(** a built block holds the transactions of every winning bundle, whole
    and in order, followed by transactions of the pool by falling priority
    fee; it stays within the smaller of the two gas limits, and no
    transaction left out would still fit. *)
Theorem built_block late c max_limit attr_limit pool (mempool : list T) :
  let limit := Z.min max_limit attr_limit in
  0 <= max_limit < 2 ^ 64 -> 0 <= attr_limit < 2 ^ 64 -> Forall bundle_ok pool ->
  zsum gas pool < 2 ^ 64 -> zsum (value BASE_FEE_ESTIMATE) pool < 2 ^ 256 ->
  Forall (fun t : T => 0 <= tx_gas_limit t < 2 ^ 64 - limit) mempool ->
  exists r inc, run late c pool limit = Ok r /\
    build_transactions late c max_limit attr_limit pool mempool =
      Ok (bundle_txs (winning_bundles r) ++ inc, gas_used r + block_gas inc) /\
    sublist inc (sort_transactions_by_priority mempool) /\ gas_used r + block_gas inc <= limit /\
    forall t : T, t ∈ mempool -> t ∈ inc \/ limit < gas_used r + block_gas inc + tx_gas_limit t.
Proof.
  intros limit Hm Ha Hok Hg Hv Hmem.
  destruct (run_spec late c pool limit) as (seen & rest & Hperm & _ & Hrun & _); [done..|].
  pose proof (greedy_winners_ok c limit seen) as Hw.
  set (w := (greedy c limit seen).1) in *.
  assert (Forall bundle_ok w) as Hokw.
  { eapply sublist_Forall; [apply greedy_sublist|].
    assert (Forall bundle_ok (seen ++ rest)) as Hall; [|by apply Forall_app in Hall as [? _]].
    rewrite Hperm. eapply sublist_Forall; [apply sublist_filter|done]. }
  pose proof (within_gas _ _ _ Hw ltac:(lia)) as Hwg.
  assert (0 <= zsum gas w) by (apply zsum_nonneg; eapply Forall_impl; [exact Hokw|apply gas_nonneg]).
  assert (sort_transactions_by_priority mempool ≡ₚ mempool) as Hsp by apply sort_by_key_perm.
  destruct (include_transactions_ok (E := MevError) limit (bundle_txs w) (zsum gas w) (sort_transactions_by_priority mempool))
    as (inc & Hinc & Hsub & Hle & Hmax); [by rewrite Hsp|lia|].
  eexists _, inc. split; [exact Hrun|]. split_and!; [|done|done|].
  - unfold build_transactions. rewrite as_u64_law by (unfold uint; lia). rewrite (proj2 (Z.ltb_lt _ _)) by lia. simpl.
    fold limit. rewrite Hrun. simpl. fold w. rewrite include_bundles_ok by (done || lia). simpl. exact Hinc.
  - intros t Ht. apply Hmax. by rewrite Hsp.
Qed.
End auction.

(** * Examples *)

Record SampleTx := mkSample { s_id : Z; s_gas : Z; s_price : Z; s_from : Z }.
#[local] Instance sample_ops : TxOps SampleTx := {|
  tx_hash t := Ok [s_id t]; tx_gas_limit := s_gas; tx_gas_price := s_price; tx_priority_fee := s_price;
  tx_sender t := if s_from t =? 0 then Err TxInvalidSignature else Ok [s_from t];
|}.
#[local] Instance sample_forms : DebugForms := {| show_hash _ := "0x"%string; show_error _ := "InvalidSignature"%string |}.
#[local] Existing Instance dev_profile.
Definition one (id gas gwei from : Z) : Bundle :=
  mkBundle [bundle_tx_new (mkSample id gas (gwei * 1000000000) from)] 1 1 2 [] None.
Ltac sample_ok := repeat constructor; vm_compute; try done; try (by eexists); try (split; [|reflexivity]; done).

(** The second bundle has the sender of the first, the third is worth less
    than the minimal bid, the fourth does not fit. *)
Definition sample_bundles : list Bundle := [one 1 21000 40 7; one 2 30000 35 7; one 3 21000 30 8; one 4 100000 31 9].
Example sample_auction : run (fun _ => false) auction_default sample_bundles 100000 =
  Ok (mkResult [one 1 21000 40 7] 210000000000000 21000
        [(one 2 30000 35 7, Conflict); (one 4 100000 31 9, GasLimit); (one 3 21000 30 8, InsufficientValue)]).
Proof. by vm_compute. Qed.
Lemma pool_add_spec_witness :
  exists kept, pool_add (one 3 21000 50 8) (mkPool [one 1 21000 40 7; one 2 30000 35 7] 2) = (Ok tt, mkPool (kept ++ [one 3 21000 50 8]) 2) /\
    without_lowest 1000000000 [one 1 21000 40 7; one 2 30000 35 7] kept.
Proof.
  assert (valid (one 3 21000 50 8) = true) as Hv by (vm_compute; reflexivity).
  pose proof (pool_add_spec (one 3 21000 50 8) [one 1 21000 40 7; one 2 30000 35 7] 2) as Hs. rewrite Hv in Hs.
  apply Hs; sample_ok.
Defined.
Lemma sealed_bids_bind_witness :
  let x := mkBid (replicate 20 1) 5 (one 1 21000 40 7) in
  exists k, compute_commitment (E := MevError) x (replicate 32 9) = Ok k /\
    reveals k (exec [Submit k; Reveal x (replicate 32 9); Reveal x (replicate 32 9)] (sealed_new auction_default)).1 <= 1.
Proof.
  intros x. eexists. split; [reflexivity|]. set (k := keccak256 _).
  destruct (exec [Submit k; Reveal x (replicate 32 9); Reveal x (replicate 32 9)] (sealed_new auction_default)) as [acc a] eqn:He.
  destruct (sealed_bids_bind _ _ acc a He) as (_ & Hc & _). specialize (Hc k). clear He. clearbody k.
  unfold submits in Hc. simpl in Hc. rewrite bool_decide_true in Hc by done. exact Hc.
Defined.
Lemma built_block_witness :
  exists r inc, run (fun _ => false) auction_default [one 1 21000 40 7] 60000 = Ok r /\
    build_transactions (fun _ => false) auction_default 60000 100000 [one 1 21000 40 7]
      [mkSample 5 21000 10 3; mkSample 6 30000 20 4; mkSample 1 9000 5 7] = Ok (bundle_txs (winning_bundles r) ++ inc, gas_used r + block_gas inc) /\
    inc = [mkSample 6 30000 20 4; mkSample 1 9000 5 7].
Proof.
  destruct (built_block (fun _ => false) auction_default 60000 100000 [one 1 21000 40 7]
    [mkSample 5 21000 10 3; mkSample 6 30000 20 4; mkSample 1 9000 5 7]) as (r & inc & Hr & Hb & _);
    [done|done|sample_ok|done|done|by repeat (constructor; [split; [done|by vm_compute]|]); constructor|].
  exists r, inc. split; [exact Hr|]. split; [exact Hb|]. vm_compute in Hr. injection Hr as <-. vm_compute in Hb. injection Hb as <- _. done.
Defined.

(** One bundle whose sender cannot be recovered ends the auction with an error. *)
Example bad_sender_aborts_auction :
  run (fun _ => false) auction_default [one 1 21000 40 7; one 2 21000 50 0] 100000 =
  Err (InvalidBundle "Failed to recover sender: InvalidSignature").
Proof. by vm_compute. Qed.
(** In the release profile the gas of a bundle wraps around: it wins with
    more gas than the block has. *)
Example wrapped_gas_wins :
  let b := mkBundle [bundle_tx_new (mkSample 1 (2 ^ 63) 40000000000 7); bundle_tx_new (mkSample 2 (2 ^ 63) 40000000000 7)] 1 1 2 [] None in
  run (H := release_profile) (fun _ => false) auction_default [b] 100 =
  Ok (mkResult [b] (10000000000 * 2 ^ 64) 0 []).
Proof. by vm_compute. Qed.
(** A transaction of a winning bundle that is in the pool too is included twice. *)
Example block_repeats_transaction :
  build_transactions (fun _ => false) auction_default 60000 60000 [one 1 21000 40 7] [mkSample 1 21000 40000000000 7] =
  Ok ([mkSample 1 21000 40000000000 7; mkSample 1 21000 40000000000 7], 42000).
Proof. by vm_compute. Qed.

______

Task directions:
Your task is to write out every record exactly.

Exercise output:
(** a built block holds the transactions of every winning bundle, whole
    and in order, followed by transactions of the pool by falling priority
    fee; it stays within the smaller of the two gas limits, and no
    transaction left out would still fit. *)
Theorem built_block late c max_limit attr_limit pool (mempool : list T) :
  let limit := Z.min max_limit attr_limit in
  0 <= max_limit < 2 ^ 64 -> 0 <= attr_limit < 2 ^ 64 -> Forall bundle_ok pool ->
  zsum gas pool < 2 ^ 64 -> zsum (value BASE_FEE_ESTIMATE) pool < 2 ^ 256 ->
  Forall (fun t : T => 0 <= tx_gas_limit t < 2 ^ 64 - limit) mempool ->
  exists r inc, run late c pool limit = Ok r /\
    build_transactions late c max_limit attr_limit pool mempool =
      Ok (bundle_txs (winning_bundles r) ++ inc, gas_used r + block_gas inc) /\
    sublist inc (sort_transactions_by_priority mempool) /\ gas_used r + block_gas inc <= limit /\
    forall t : T, t ∈ mempool -> t ∈ inc \/ limit < gas_used r + block_gas inc + tx_gas_limit t.
Proof.
  intros limit Hm Ha Hok Hg Hv Hmem.
  destruct (run_spec late c pool limit) as (seen & rest & Hperm & _ & Hrun & _); [done..|].
  pose proof (greedy_winners_ok c limit seen) as Hw.
  set (w := (greedy c limit seen).1) in *.
  assert (Forall bundle_ok w) as Hokw.
  { eapply sublist_Forall; [apply greedy_sublist|].
    assert (Forall bundle_ok (seen ++ rest)) as Hall; [|by apply Forall_app in Hall as [? _]].
    rewrite Hperm. eapply sublist_Forall; [apply sublist_filter|done]. }
  pose proof (within_gas _ _ _ Hw ltac:(lia)) as Hwg.
  assert (0 <= zsum gas w) by (apply zsum_nonneg; eapply Forall_impl; [exact Hokw|apply gas_nonneg]).
  assert (sort_transactions_by_priority mempool ≡ₚ mempool) as Hsp by apply sort_by_key_perm.
  destruct (include_transactions_ok (E := MevError) limit (bundle_txs w) (zsum gas w) (sort_transactions_by_priority mempool))
    as (inc & Hinc & Hsub & Hle & Hmax); [by rewrite Hsp|lia|].
  eexists _, inc. split; [exact Hrun|]. split_and!; [|done|done|].
  - unfold build_transactions. rewrite as_u64_law by (unfold uint; lia). rewrite (proj2 (Z.ltb_lt _ _)) by lia. simpl.
    fold limit. rewrite Hrun. simpl. fold w. rewrite include_bundles_ok by (done || lia). simpl. exact Hinc.
  - intros t Ht. apply Hmax. by rewrite Hsp.
Qed.
End auction.

(** * Examples *)

Record SampleTx := mkSample { s_id : Z; s_gas : Z; s_price : Z; s_from : Z }.
#[local] Instance sample_ops : TxOps SampleTx := {|
  tx_hash t := Ok [s_id t]; tx_gas_limit := s_gas; tx_gas_price := s_price; tx_priority_fee := s_price;
  tx_sender t := if s_from t =? 0 then Err TxInvalidSignature else Ok [s_from t];
|}.
#[local] Instance sample_forms : DebugForms := {| show_hash _ := "0x"%string; show_error _ := "InvalidSignature"%string |}.
#[local] Existing Instance dev_profile.
Definition one (id gas gwei from : Z) : Bundle :=
  mkBundle [bundle_tx_new (mkSample id gas (gwei * 1000000000) from)] 1 1 2 [] None.
Ltac sample_ok := repeat constructor; vm_compute; try done; try (by eexists); try (split; [|reflexivity]; done).

(** The second bundle has the sender of the first, the third is worth less
    than the minimal bid, the fourth does not fit. *)
Definition sample_bundles : list Bundle := [one 1 21000 40 7; one 2 30000 35 7; one 3 21000 30 8; one 4 100000 31 9].
Example sample_auction : run (fun _ => false) auction_default sample_bundles 100000 =
  Ok (mkResult [one 1 21000 40 7] 210000000000000 21000
        [(one 2 30000 35 7, Conflict); (one 4 100000 31 9, GasLimit); (one 3 21000 30 8, InsufficientValue)]).
Proof. by vm_compute. Qed.
Lemma pool_add_spec_witness :
  exists kept, pool_add (one 3 21000 50 8) (mkPool [one 1 21000 40 7; one 2 30000 35 7] 2) = (Ok tt, mkPool (kept ++ [one 3 21000 50 8]) 2) /\
    without_lowest 1000000000 [one 1 21000 40 7; one 2 30000 35 7] kept.
Proof.
  assert (valid (one 3 21000 50 8) = true) as Hv by (vm_compute; reflexivity).
  pose proof (pool_add_spec (one 3 21000 50 8) [one 1 21000 40 7; one 2 30000 35 7] 2) as Hs. rewrite Hv in Hs.
  apply Hs; sample_ok.
Defined.
Lemma sealed_bids_bind_witness :
  let x := mkBid (replicate 20 1) 5 (one 1 21000 40 7) in
  exists k, compute_commitment (E := MevError) x (replicate 32 9) = Ok k /\
    reveals k (exec [Submit k; Reveal x (replicate 32 9); Reveal x (replicate 32 9)] (sealed_new auction_default)).1 <= 1.
Proof.
  intros x. eexists. split; [reflexivity|]. set (k := keccak256 _).
  destruct (exec [Submit k; Reveal x (replicate 32 9); Reveal x (replicate 32 9)] (sealed_new auction_default)) as [acc a] eqn:He.
  destruct (sealed_bids_bind _ _ acc a He) as (_ & Hc & _). specialize (Hc k). clear He. clearbody k.
  unfold submits in Hc. simpl in Hc. rewrite bool_decide_true in Hc by done. exact Hc.
Defined.
Lemma built_block_witness :
  exists r inc, run (fun _ => false) auction_default [one 1 21000 40 7] 60000 = Ok r /\
    build_transactions (fun _ => false) auction_default 60000 100000 [one 1 21000 40 7]
      [mkSample 5 21000 10 3; mkSample 6 30000 20 4; mkSample 1 9000 5 7] = Ok (bundle_txs (winning_bundles r) ++ inc, gas_used r + block_gas inc) /\
    inc = [mkSample 6 30000 20 4; mkSample 1 9000 5 7].
Proof.
  destruct (built_block (fun _ => false) auction_default 60000 100000 [one 1 21000 40 7]
    [mkSample 5 21000 10 3; mkSample 6 30000 20 4; mkSample 1 9000 5 7]) as (r & inc & Hr & Hb & _);
    [done|done|sample_ok|done|done|by repeat (constructor; [split; [done|by vm_compute]|]); constructor|].
  exists r, inc. split; [exact Hr|]. split; [exact Hb|]. vm_compute in Hr. injection Hr as <-. vm_compute in Hb. injection Hb as <- _. done.
Defined.

(** One bundle whose sender cannot be recovered ends the auction with an error. *)
Example bad_sender_aborts_auction :
  run (fun _ => false) auction_default [one 1 21000 40 7; one 2 21000 50 0] 100000 =
  Err (InvalidBundle "Failed to recover sender: InvalidSignature").
Proof. by vm_compute. Qed.
(** In the release profile the gas of a bundle wraps around: it wins with
    more gas than the block has. *)
Example wrapped_gas_wins :
  let b := mkBundle [bundle_tx_new (mkSample 1 (2 ^ 63) 40000000000 7); bundle_tx_new (mkSample 2 (2 ^ 63) 40000000000 7)] 1 1 2 [] None in
  run (H := release_profile) (fun _ => false) auction_default [b] 100 =
  Ok (mkResult [b] (10000000000 * 2 ^ 64) 0 []).
Proof. by vm_compute. Qed.
(** A transaction of a winning bundle that is in the pool too is included twice. *)
Example block_repeats_transaction :
  build_transactions (fun _ => false) auction_default 60000 60000 [one 1 21000 40 7] [mkSample 1 21000 40000000000 7] =
  Ok ([mkSample 1 21000 40000000000 7; mkSample 1 21000 40000000000 7], 42000).
Proof. by vm_compute. Qed.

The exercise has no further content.